El oficialismo consiguió recuperar margen político en el Congreso luego de desactivar la ofensiva opositora impulsada por el caso de Manuel Adorni, en una semana marcada por el desgaste interno y las dificultades del Gobierno para sostener el control de la agenda pública.
La estrategia parlamentaria de La Libertad Avanza permitió bloquear la sesión impulsada por la oposición para avanzar con pedidos de interpelación contra Adorni. La maniobra fue encabezada por el jefe del bloque libertario en Diputados, Gabriel Bornoroni, quien convocó a una sesión oficialista para el mismo día y una hora antes de la citación opositora.
La jugada parlamentaria
La convocatoria del oficialismo obligará a la Cámara de Diputados a debatir primero la agenda impulsada por el Gobierno nacional. Solo en caso de fracasar el quórum oficialista podría avanzar posteriormente la sesión opositora.

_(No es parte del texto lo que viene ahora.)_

(* ===== verification/Listener.v ===== *)
(** The listening task as the future it is ([listener_impl] of
    [rust/src/legacy_tcp.rs]): the socket, and the loop that accepts connections
    and spawns [handle_connection] for each of them.

    The system calls are the class [PosixListen], over those of [Descriptors]; the
    environment has the descriptors for which [handle_connection] was spawned
    ([LinkTasks.SvStart]). *)
From S2P Require Import Prelude Rng Delay Futures Loops Runtime Descriptors LegacyTcp LinkEnv.
Import Poller.

Class PosixListen (Os : Type) := {
  sys_reuseaddr : nat → Os → sys_result unit * Os;
  (** [Backlog::new]. *)
  backlog_new : Z → sys_result Z;
  (** [bind] to a port of 0.0.0.0. *)
  sys_bind : nat → Z → Os → sys_result unit * Os;
  sys_listen : nat → Z → Os → sys_result unit * Os;
  sys_accept : nat → Os → sys_result nat * Os;
}.

Record ListenEnv (Os : Type) := MkListenEnv { lio : Io Os; spawned : list nat; lrng : Rng }.
Arguments MkListenEnv {_} _ _ _. Arguments lio {_} _. Arguments spawned {_} _. Arguments lrng {_} _.

(** What is known of a listening socket: [listening], how many connections wait to
    be accepted, and how many descriptors can still be opened. The socket is
    readable while connections wait; [accept] takes the first of them, unless no
    descriptor is left: then it fails, and the connection stays where it is. The
    flags of an open descriptor can be read and set. *)
Class ListenLaws (Os : Type) `{!Posix Os, !PosixListen Os} := {
  listening : nat → Os → Prop;
  waiting : nat → Os → nat;
  free : Os → nat;
  as_before (sock : nat) (o o' : Os) : Prop := listening sock o' ∧ waiting sock o' = waiting sock o ∧ free o' = free o;
  readable_waiting sock (o : Os) :
    listening sock o → (sys_poll sock Read o).1 = Done (Some (negb (waiting sock o =? 0)%nat)) ∧ as_before sock o (sys_poll sock Read o).2;
  accept_takes sock (o : Os) n m :
    listening sock o → waiting sock o = S n → free o = S m →
    let '(r, o') := sys_accept sock o in
    (∃ fd, r = Done fd ∧ (fcntl_getfl fd o').1 ≠ -1
       ∧ ∀ flags, 0 <= flags → (fcntl_setfl fd flags (fcntl_getfl fd o').2).1 ≠ -1)
    ∧ listening sock o' ∧ waiting sock o' = n ∧ free o' = m;
  accept_full sock (o : Os) n :
    listening sock o → waiting sock o = S n → free o = 0%nat →
    (∃ e, (sys_accept sock o).1 = Failed e) ∧ as_before sock o (sys_accept sock o).2;
  getfl_before sock fd (o : Os) : listening sock o → as_before sock o (fcntl_getfl fd o).2;
  setfl_before sock fd flags (o : Os) : listening sock o → as_before sock o (fcntl_setfl fd flags o).2;
  accept_keeps sock fd (o : Os) : nonblocking fd o → nonblocking fd (sys_accept sock o).2;
}.
Lemma attempt_ok x cx : client_alive x cx → wf (RNG (env cx)) → attempt_returns cx (connect_impl_poll all_senders incoming key addr x cx).
Proof.
  intros Halive Hwf. destruct x as [ct|iv rd h|iv tx tasks|]; [| | |done].
  2, 3: destruct Halive as (s_in & s_out & p0 & b0 & ps & ds & Hd); by eapply dialling_returns.
  assert (Hcase : (∃ ip port, addr = Ok (SocketV4 ip port)) ∨ ∃ why, addr = Err why).
  { clear Halive. destruct addr as [a|why]; [|right; by eexists]. destruct (addr_ok a eq_refl) as (ip & port & ->). left. by eexists _, _. }
  destruct Hcase as [(ip & port & Ha)|[why Ha]]; [|cbn [connect_impl_poll]; rewrite Ha; eexists _, _, cx; by split].
  assert (Hct : ∃ r ct' (cx1 : Cx nat (Io Os)), connect_timeout (SocketV4 ip port) (from_secs 5) ct (ct_context cx) = Ret (r, ct', cx1)
    ∧ (r = Pending → ∃ deadline, ct_waits deadline ct' cx1)).
  { destruct ct as [|sock tf|].
    - destruct (ct_start_ok ip port (from_secs 5) (ct_context cx)) as (r & ct' & cx1 & Hp & Hr). exists r, ct', cx1. split; [exact Hp|].
      intros ->. eexists. apply Hr.
    - destruct Halive as [deadline Hd]. destruct (ct_again_ok ip port (from_secs 5) deadline _ _ Hd) as (r & ct' & cx1 & Hp & Hr).
      exists r, ct', cx1. split; [exact Hp|]. intros ->. exists deadline. apply Hr.
    - by destruct Halive. }
  destruct Hct as (r & ct' & cx1 & Hp & Hpend). pose proof (ct_polled _ _ _ _ _ _ _ _ Hp) as [Hw Hc].
  assert (Hf : focus io set_io (connect_timeout (SocketV4 ip port) (from_secs 5)) ct cx
    = Ret (r, ct', MkCx (waker cx1) (clock cx1) (reads cx1) (sleep_register cx1) (woken cx1) (set_io (env cx1) (env cx)))).
  { unfold focus. unfold ct_context in Hp. by rewrite Hp. }
  destruct r as [[sock|why]|]; [eapply connected_returns; [exact Ha|exact Hf|exact Hc|exact Hw|exact Hwf]| |];
    cbn [connect_impl_poll]; rewrite Ha, Hf; cbn [mbind outcome_bind]; (eexists _, _, _; split; [reflexivity|]); (split; [exact Hc|]);
    (split; [exact Hw|]); (split; [exact Hwf|]); [done|].
  intros _. destruct (Hpend eq_refl) as [deadline Hd]. cbn [client_alive]. destruct ct'; [done| |done]. by exists deadline.
Qed.

(** ** Between two polls *)

(** The socket that the task is writing to. *)
Definition hello_writes (h : Hello nat Wr) : option S :=
  match h with
  | HlIv f | HlKeyfinder f => Some (sink (Waker := nat) (E := E) (future f))
  | HlFlush wr => Some (sink (Waker := nat) (E := E) wr)
  | HlDone => None
  end.
Definition send_writes (st : SendTask nat Wr) : option S :=
  match st with
  | SdNext _ wr | SdYield _ _ wr _ | SdFlush _ wr => Some (sink (Waker := nat) (E := E) wr)
  | SdWrite _ _ f => Some (sink (Waker := nat) (E := E) (future f))
  | SdDone => None
  end.
Definition writes_to this : option S :=
  match this with
  | RyAttempt (ClHello _ _ h) => hello_writes h
  | RyAttempt (ClTasks _ _ (st, _)) => send_writes st
  | _ => None
  end.

(** What the network and the other tasks may do: streams grow, no descriptor starts
    to block, and the socket of this task is not written to by another. *)
Definition undisturbed this e e' : Prop :=
  (∀ s, stream_grows (Waker := nat) s e e') ∧ (∀ fd, nonblocking fd (os (io e)) → nonblocking fd (os (io e')))
  ∧ (∀ s, writes_to this = Some s → transmitted (Waker := nat) s e' = transmitted (Waker := nat) s e)
  ∧ (wf (RNG e) → wf (RNG e')).

Lemma dialling_writes (s_in s_out : S) p0 b0 ps ds x cx :
  dialling s_in s_out key p0 b0 ps ds x cx → writes_to (RyAttempt x) = Some s_out.
Proof.
  destruct x as [ct|iv rd h|iv tx [st x]|]; cbn [dialling writes_to]; [done| | |done].
  - intros (_ & _ & _ & _ & Hh & _). destruct h as [f|f|wr|]; cbn [helloing hello_writes] in *; [..|done]; f_equal; by apply Hh.
  - intros (_ & Hs & _).
    destruct st; cbn [sending send_writes] in *; try case_match; try done; f_equal; (by apply Hs) || (destruct Hs as (ps' & _ & Hs & _); apply Hs).
Qed.

Lemma running_kept this w others cx :
  undisturbed this (env cx) (others (env cx)) → running RNG client_alive this cx → running RNG client_alive this (at_poll w others cx).
Proof.
  intros (Hg & Hn & Ht & Hr) [Hwf Hthis]. split; [by apply Hr|]. destruct this as [x|sleep]; [|exact Hthis].
  assert (Hdial : ∀ x0, x0 = x → (∃ s_in s_out p0 b0 ps ds, dialling (S := S) s_in s_out key p0 b0 ps ds x0 cx) →
    ∃ s_in s_out p0 b0 ps ds, dialling (S := S) s_in s_out key p0 b0 ps ds x0 (at_poll w others cx)).
  { intros x0 -> (s_in & s_out & p0 & b0 & ps & ds & Hd). exists s_in, s_out, p0, b0, ps, ds.
    eapply dialling_kept; [apply went_poll|apply Hg|apply Ht; by eapply dialling_writes|exact Hd]. }
  destruct x as [ct|iv rd h|iv tx tasks|]; cbn [client_alive] in *; [|by apply Hdial|by apply Hdial|done].
  destruct ct as [|sock tf|]; [done| |by destruct Hthis]. destruct Hthis as [deadline (H1 & H2 & H3 & H4)]. exists deadline.
  split; [done|]. split; [done|]. split; [exact H3|]. by apply Hn.
Qed.

(** The task after some polls, from [cx0]. *)
Inductive connection_run (cx0 : Cx nat E) : State → Cx nat E → Prop :=
| connection_run_start : connection_run cx0 create_connection_start cx0
| connection_run_poll this cx w others fuel this' cx' :
    connection_run cx0 this cx → undisturbed this (env cx) (others (env cx)) →
    create_connection_poll fuel this (at_poll w others cx) = Some (Ret (Pending, this', cx')) →
    connection_run cx0 this' cx'.

Lemma create_connection_poll_ok fuel this cx :
  running RNG client_alive this cx → steady cx → (4 <= fuel)%nat →
  ∃ this' cx', create_connection_poll fuel this cx = Some (Ret (Pending, this', cx'))
    ∧ running RNG client_alive this' cx' ∧ connection_follows this cx this' cx' ∧ clock cx' = clock cx ∧ asleep_registered this' (waker cx) cx'.
Proof.
  intros Hrun Hsteady Hf.
  apply (retry_poll_ok RNG set_RNG (λ x cx, Some (connect_impl_poll all_senders incoming key addr x cx)) (ClConnect CtStart)
    ltac:(done) client_alive); [done| |exact Hrun|exact Hsteady|exact Hf].
  intros x cx0 Hx Hwf. destruct (attempt_ok x cx0 Hx Hwf) as (r & x' & cx' & Hp & H). exists r, x', cx'. by rewrite Hp.
Qed.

El movimiento fue interpretado dentro del Congreso como una señal de que La Libertad Avanza considera asegurado el respaldo parlamentario necesario para sesionar.
En ese esquema vuelven a aparecer como socios clave el PRO, sectores de la Unión Cívica Radical y bloques provinciales aliados.
Incluso legisladores vinculados a gobernadores dialoguistas evitaron confrontar con la Casa Rosada en medio del escándalo político alrededor de Adorni.
Entre ellos figuran dirigentes alineados con Martín Llaryora, Maximiliano Pullaro, Raúl Jalil y Osvaldo Jaldo.
El desgaste por el caso Adorni
Pese al alivio legislativo, el oficialismo continúa condicionado por la situación judicial y política del jefe de Gabinete.
La demora en la presentación de la declaración jurada del funcionario sigue generando tensión dentro del Gobierno y malestar entre distintos sectores libertarios.
En paralelo, las nuevas revelaciones judiciales y la imputación de Francisco Adorni profundizaron el ruido interno y mantuvieron el tema en el centro de la agenda política.
Dentro de la Casa Rosada admiten que el conflicto afectó la capacidad del oficialismo para instalar temas propios y debilitó el esquema comunicacional que había caracterizado al Gobierno durante el inicio de la gestión de Javier Milei.
Preocupación por la agenda pública
En el entorno presidencial reconocen además que la administración perdió capacidad para ordenar la discusión pública y quedó atrapada en una dinámica defensiva.
La situación generó preocupación especialmente después de que el Gobierno no lograra capitalizar políticamente algunos indicadores económicos favorables, como la desaceleración de la inflación.
Por ese motivo, comenzaron las discusiones internas sobre posibles cambios en la estrategia comunicacional y en el funcionamiento del aparato digital libertario.
El objetivo oficial es recuperar iniciativa política, volver a centralizar el discurso público y evitar que el caso Adorni continúe condicionando la gestión.
Mientras tanto, el respaldo presidencial hacia el jefe de Gabinete permanece intacto y en La Libertad Avanza descartan cualquier desplazamiento del funcionario pese a las presiones opositoras y judiciales.
La agenda oficialista
La sesión impulsada por el oficialismo incluirá proyectos vinculados con la denominada “Ley Hojarasca”, que propone eliminar normas consideradas obsoletas por el Gobierno, además de modificaciones en el régimen de subsidios energéticos de zonas frías y acuerdos internacionales.
En la Casa Rosada consideran que el episodio puede marcar un punto de inflexión para retomar la iniciativa parlamentaria y mostrar capacidad de articulación política en un contexto interno cada vez más sensible.